What about Organic? It doesn't matter whether the chicken ate organic food or not, if the organic chicken lived indoors and did not have access to pasture then it will never ever be as healthy as a non-organic pastured chicken
Is free-range chicken just as good as pastured chicken? It depends. Some larger poultry houses claim the chickens are "free-range" because they are on the dirt floor of a barn, and can wander around.
We "free-range" our chickens - this means we let them out every day to forage as they wish. They have no pen confining them. I prefer to call them "Homegrown Chicken".
Pastured poultry are chickens in small 10x20 sized pens that are moved several times a day and are able to eat the grass.
Are vegetarian chickens healthy? No.Chickens are not supposed to be vegetarians. This simply means that the grain given to the chickens did not contain any "chicken parts". Chickens naturally go after bugs, slugs, worms, flies, maggots and all palatable bugs. This is what chickens were meant to do. Any deviant diet from the natural chicken diet is not going result in the healthiest chicken.

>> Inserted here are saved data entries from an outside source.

(** * Access-management models: a verification development

    The Python package [app.models] declares the persistent records of an
    enterprise access-management system with SQLAlchemy: roles, permissions,
    role grants, hierarchy edges, sessions, MFA tokens and access requests.
    This file embeds the records and their computed properties
    ([Permission.full_name], [UserSession.is_active],
    [UserSession.is_expired], [MFAToken.is_valid]), the column defaults and
    the table constraints, and proves the properties the design document
    states about them.

    The services that consume the records (role resolver, permission
    aggregator, request workflow) live in packages the models do not
    contain; they are modelled from the design document and marked as such. *)

From Stdlib Require Import Ascii String.
From stdpp Require Import gmap strings list fin_maps relations.

Open Scope string_scope.
Open Scope nat_scope.

(** ** Column types shared by all models *)

(** [UUID(as_uuid=True)]: a 128-bit identifier. *)
Definition uuid := N.

(** An instant, counted in microseconds of UTC.  The instant of
    [datetime.utcnow()] is an input of every property that reads the
    clock. *)
Definition datetime := Z.

(** A Python [int].  The attribute holds any integer; an [Integer] column is
    a signed 32-bit column, see [Integer_fits]. *)
Definition integer := Z.

Bind Scope N_scope with uuid.
Bind Scope Z_scope with datetime integer.

(** [Integer]: the value is written by INSERT or UPDATE when it lies in the
    signed 32-bit range; outside it the statement is refused. *)
Definition Integer_fits (v : integer) : bool :=
  bool_decide (-2147483648 ≤ v ≤ 2147483647)%Z.

(** A Python [datetime] object as the attribute of a [DateTime(timezone=True)]
    column holds it: naive (without [tzinfo]), as [datetime.utcnow()] and
    arithmetic on it give it, or timezone-aware, as the column gives it when
    the row is loaded.  Both carry their instant in UTC. *)
Inductive DateTime :=
  | Naive (t : datetime)
  | Aware (t : datetime).

Global Instance DateTime_eq_dec : EqDecision DateTime.
Proof. solve_decision. Defined.

(** What evaluating a property gives: a value, or [TypeError]. *)
Inductive evaluated (A : Type) :=
  | Returns (a : A)
  | TypeError.
Arguments Returns {A} a.
Arguments TypeError {A}.

(** [a > b] and [a <= b] on [datetime] objects.  Two naive or two aware
    objects are ordered by their instants; ordering a naive against an aware
    one raises [TypeError] ("can't compare offset-naive and offset-aware
    datetimes"). *)
Definition datetime_gt (a b : DateTime) : evaluated bool :=
  match a, b with
  | Naive x, Naive y | Aware x, Aware y => Returns (bool_decide (x > y)%Z)
  | _, _ => TypeError
  end.

Definition datetime_le (a b : DateTime) : evaluated bool :=
  match a, b with
  | Naive x, Naive y | Aware x, Aware y => Returns (bool_decide (x ≤ y)%Z)
  | _, _ => TypeError
  end.

(** [datetime.utcnow()] at the instant [now]: a naive object. *)
Definition utcnow (now : datetime) : DateTime := Naive now.

(** A column declared with [default=d] receives [d] when the constructor is
    not given a value for it, and the given value otherwise. *)
Definition column_default {A} (d : A) (given : option A) : A :=
  match given with
  | Some v => v
  | None => d
  end.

The chicken that you buy in the store come from CAFO's (Concentrated Animal Feeding Operation). The chicken is in tight confinement, fed copious amounts of feed with antibiotics to ward off the disease which is common, and hormones for rapid growth. This also keeps YOUR cost down, but they aren't healthy birds to eat...Here is a link to a good explanation of CAFO chicken farms
Homegrown chicken is somewhat time expensive to raise. And any farmer raising chicken for the health benefits, deserve the price they ask for.
Here are some recipes:
Free-Range Chicken in Vinegar Lyon-style
Recipe courtesy Emeril Lagasse, 2003
1 free-range chicken or fryer, 3 1/2 to 4 pounds, cut into 8 pieces, rinsed and patted dry
2 teaspoons salt
3/4 teaspoon freshly ground black pepper
8 tablespoons unsalted butter, cut into small pieces
1 tablespoon vegetable oil
6 cloves garlic, unpeeled
1 cup good-quality white wine vinegar
2 tomatoes, peeled, seeded and chopped, about 1 cup
2 cups chicken stock
2 tablespoons creme fraiche or heavy cream
Chopped parsley, garnish
Season the chicken evenly on both sides with the salt and pepper.
In a large Dutch oven, melt 2 tablespoons of the butter with the oil over medium-high heat. Add the chicken and garlic cloves and cook until the chicken is well browned, turning once, about 8 to 10 minutes per side. Add the vinegar and stir to loosen any browned bits on the bottom of the pan. Add the tomatoes, cover the pot and reduce the heat to medium. Cook until the chicken is tender, about 25 minutes. Transfer the chicken pieces to a warmed platter and cover to keep warm.
Add the chicken stock to the pot and bring to a boil, scraping any browned bits that cling to the sides or bottom of the pan. Cook until the sauce is reduced by 1/3 in volume, about 10 minutes. Strain the sauce through a fine sieve and return to the pan, discarding the solids. Reduce the heat to low. Add the remaining butter, a piece at a time, whisking constantly until all the butter has been added and the sauce is smooth and thick. Do not allow the sauce to boil and remove from the heat as necessary to prevent from breaking. Add the creme fraiche and whisk to combine. Adjust the seasoning to taste.
Ladle the sauce over the chicken and garnish with the parsley.